• _Extracted entries_:
(* ===== verification/Dumps.v ===== *)
(** * Dumps: the snapshot of a mote

    [dumps(include_units)] builds a dictionary from the mote's attributes
    and from the serialization of each regular register, which
    [SwapRegister.dumps] produces and which is a parameter here.  The
    dictionary is a [gmap] from keys to values. *)

From stdpp Require Import gmap.
From S2P Require Import Prelude PyBase SwapDefs MoteData Samples.

Local Open Scope Z_scope.

(** The values of the dictionary: [R] is what a register serializes to. *)
Inductive PyVal (R : Type) : Type :=
| PyNone
| PyStr (s : string)
| PyInt (z : Z)
| PyList (l : list R).
Arguments PyNone {R}.
Arguments PyStr {R} s.
Arguments PyInt {R} z.
Arguments PyList {R} l.

(** A [str] attribute that may hold [None]. *)
Definition PyStr_opt {R} (s : option string) : PyVal R :=
  match s with
  | Some s => PyStr s
  | None => PyNone
  end.

(** A serialization of registers for the witnesses: identifier, value and,
    when units are asked for, the names of the parameters. *)
Definition sample_reg_dumps (include_units : bool) (reg : SwapRegister)
    : outcome (Z * Z * list string) :=
  Return (reg_id reg, toInteger (reg_value reg),
          if include_units then param_name <$> reg_parameters reg else []).

(** A serialization that fails on one register. *)
Definition failing_reg_dumps (include_units : bool) (reg : SwapRegister)
    : outcome (Z * Z * list string) :=
  if bool_decide (reg_id reg = 12) then Raise (SwapException "no endpoint")
  else sample_reg_dumps include_units reg.

Section dumps.
Context {R : Type}.

(** [reg.dumps(include_units)] *)
Variable reg_dumps : bool → SwapRegister → outcome R.

(** [for reg in regs: out.append(reg.dumps(include_units))]: an exception
    of a register ends the loop. *)
Fixpoint dump_registers (include_units : bool) (regs : list SwapRegister)
    : outcome (list R) :=
  match regs with
  | [] => Return []
  | reg :: rest =>
      match reg_dumps include_units reg with
      | Raise e => Raise e
      | Return r =>
          match dump_registers include_units rest with
          | Raise e => Raise e
          | Return rs => Return (r :: rs)
          end
      end
  end.

(** The dictionary [dumps] fills, key by key. *)
Definition dumps_data (m : SwapMote) (regs : list R) : gmap string (PyVal R) :=
  <["registers" := PyList regs]>
  (<["txinterval" := PyInt (txinterval m)]>
  (<["address" := PyInt (address m)]>
  (<["name" := PyStr (def_product (definition m))]>
  (<["manufacturer" := PyStr (def_manufacturer (definition m))]>
  (<["pcode" := PyStr_opt (product_code m)]> ∅))))).

(** [dumps(include_units)] *)
Definition dumps (include_units : bool) (m : SwapMote) : outcome (gmap string (PyVal R)) :=
  let regs :=
    match regular_registers m with
    | Some rl => dump_registers include_units rl
    | None => Return []
    end in
  match regs with
  | Raise e => Raise e
  | Return rs => Return (dumps_data m rs)
  end.

(** ** The registers *)

Lemma dump_registers_Return include_units regs rs :
  dump_registers include_units regs = Return rs ↔
  Forall2 (λ reg r, reg_dumps include_units reg = Return r) regs rs.
Proof.
  revert rs. induction regs as [|reg regs IH]; intros rs; simpl.
  - split; [intros [= <-]; constructor | by intros ->%Forall2_nil_inv_l].
  - destruct (reg_dumps include_units reg) as [r|e] eqn:E.
    + destruct (dump_registers include_units regs) as [rs'|e'].
      * split; [intros [= <-]; constructor; [done | by apply IH]|].
        intros (r' & rs'' & Hr & Hrs & ->)%Forall2_cons_inv_l.
        apply IH in Hrs. congruence.
      * split; [done|]. intros (r' & rs'' & _ & Hrs & ->)%Forall2_cons_inv_l.
        by apply IH in Hrs.
    + split; [done|]. intros (r' & rs'' & Hr & _)%Forall2_cons_inv_l. congruence.
Qed.

Lemma dump_registers_Raise include_units regs1 reg regs2 rs e :
  dump_registers include_units regs1 = Return rs →
  reg_dumps include_units reg = Raise e →
  dump_registers include_units (regs1 ++ reg :: regs2) = Raise e.
Proof.
  revert rs. induction regs1 as [|r0 regs1 IH]; intros rs; simpl.
  - intros _ ->. done.
  - destruct (reg_dumps include_units r0); [|done].
    destruct (dump_registers include_units regs1) eqn:E; [|done].
    intros _ Hr. by rewrite (IH _ eq_refl Hr).
Qed.

(** ** The dictionary *)

Lemma dumps_data_lookup m rs :
  dumps_data m rs !! "pcode" = Some (PyStr_opt (product_code m)) ∧
  dumps_data m rs !! "manufacturer" = Some (PyStr (def_manufacturer (definition m))) ∧
  dumps_data m rs !! "name" = Some (PyStr (def_product (definition m))) ∧
  dumps_data m rs !! "address" = Some (PyInt (address m)) ∧
  dumps_data m rs !! "txinterval" = Some (PyInt (txinterval m)) ∧
  dumps_data m rs !! "registers" = Some (PyList rs).
Proof. unfold dumps_data. split_and!; by simplify_map_eq. Qed.

Lemma dumps_data_dom m rs :
  dom (dumps_data m rs)
  = list_to_set ["pcode"; "manufacturer"; "name"; "address"; "txinterval"; "registers"].
Proof. unfold dumps_data. rewrite !dom_insert_L, dom_empty_L. set_solver. Qed.

(** C28: when every regular register serializes, [dumps] returns a
    dictionary with exactly the keys pcode, manufacturer, name, address,
    txinterval and registers; address and txinterval are the mote's, and
    registers is the list of the serializations of the regular registers,
    in their order; the configuration registers are not part of it.  A
    mote without a list of regular registers is serialized with an empty
    list: [dumps] is the one method that checks for the absent list.
    When a regular register fails to serialize and the registers before
    it do not, [dumps] raises the exception of that register and returns
    no dictionary. *)
Theorem dumps_schema include_units m :
  (∀ rs, Forall2 (λ reg r, reg_dumps include_units reg = Return r)
                 (default [] (regular_registers m)) rs →
         ∃ data, dumps include_units m = Return data ∧
           dom data = list_to_set ["pcode"; "manufacturer"; "name"; "address"; "txinterval";
                                   "registers"] ∧
           data !! "address" = Some (PyInt (address m)) ∧
           data !! "txinterval" = Some (PyInt (txinterval m)) ∧
           data !! "registers" = Some (PyList rs) ∧
           length rs = length (default [] (regular_registers m))) ∧
  (∀ regs1 reg regs2 rs e,
     regular_registers m = Some (regs1 ++ reg :: regs2) →
     Forall2 (λ reg r, reg_dumps include_units reg = Return r) regs1 rs →
     reg_dumps include_units reg = Raise e →
     dumps include_units m = Raise e).
Proof.
  split.
  - intros rs Hrs. exists (dumps_data m rs).
    pose proof (dumps_data_lookup m rs) as (_ & _ & _ & ? & ? & ?).
    split_and!; [|apply dumps_data_dom | done.. | symmetry; by eapply Forall2_length].
    unfold dumps. destruct (regular_registers m) as [regs|]; simpl in Hrs.
    + by rewrite (proj2 (dump_registers_Return _ _ _) Hrs).
    + by inv Hrs.
  - intros regs1 reg regs2 rs e Hm Hrs He. unfold dumps. rewrite Hm.
    by rewrite (dump_registers_Raise _ _ _ _ rs e (proj2 (dump_registers_Return _ _ _) Hrs) He).
Qed.

End dumps.

(** ** Witnesses *)

Lemma dumps_schema_witness :
  ∃ data, dumps sample_reg_dumps true sample_mote = Return data ∧
    dom data = list_to_set ["pcode"; "manufacturer"; "name"; "address"; "txinterval";
                            "registers"] ∧
    data !! "address" = Some (PyInt 5) ∧
    data !! "txinterval" = Some (PyInt 10) ∧
    data !! "registers"
      = Some (PyList [(11, 21, ["temperature"]); (12, 300, ["humidity"; "voltage"])]) ∧
    length [(11, 21, ["temperature"]); (12, 300, ["humidity"; "voltage"])]
      = length sample_regular.
Proof.
  apply (proj1 (dumps_schema sample_reg_dumps true sample_mote)). repeat constructor.
Defined.

(** The second register of the sample mote fails to serialize. *)
Example dumps_error_sample :
  dumps failing_reg_dumps false sample_mote = Raise (SwapException "no endpoint").
Proof. reflexivity. Qed.

(** A mote without a list of regular registers is serialized with an
    empty list of registers. *)
Example dumps_without_registers :
  dumps sample_reg_dumps true bare_mote = Return (dumps_data bare_mote []).
Proof. reflexivity. Qed.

• _Exercise directions_: Only the lines from the beginning of the material above through the line with "Local Open Scope Z_scope." are wanted; extract them exactly.

• _Answer to this exercise_:
(* ===== verification/Dumps.v ===== *)
(** * Dumps: the snapshot of a mote

    [dumps(include_units)] builds a dictionary from the mote's attributes
    and from the serialization of each regular register, which
    [SwapRegister.dumps] produces and which is a parameter here.  The
    dictionary is a [gmap] from keys to values. *)

From stdpp Require Import gmap.
From S2P Require Import Prelude PyBase SwapDefs MoteData Samples.

Local Open Scope Z_scope.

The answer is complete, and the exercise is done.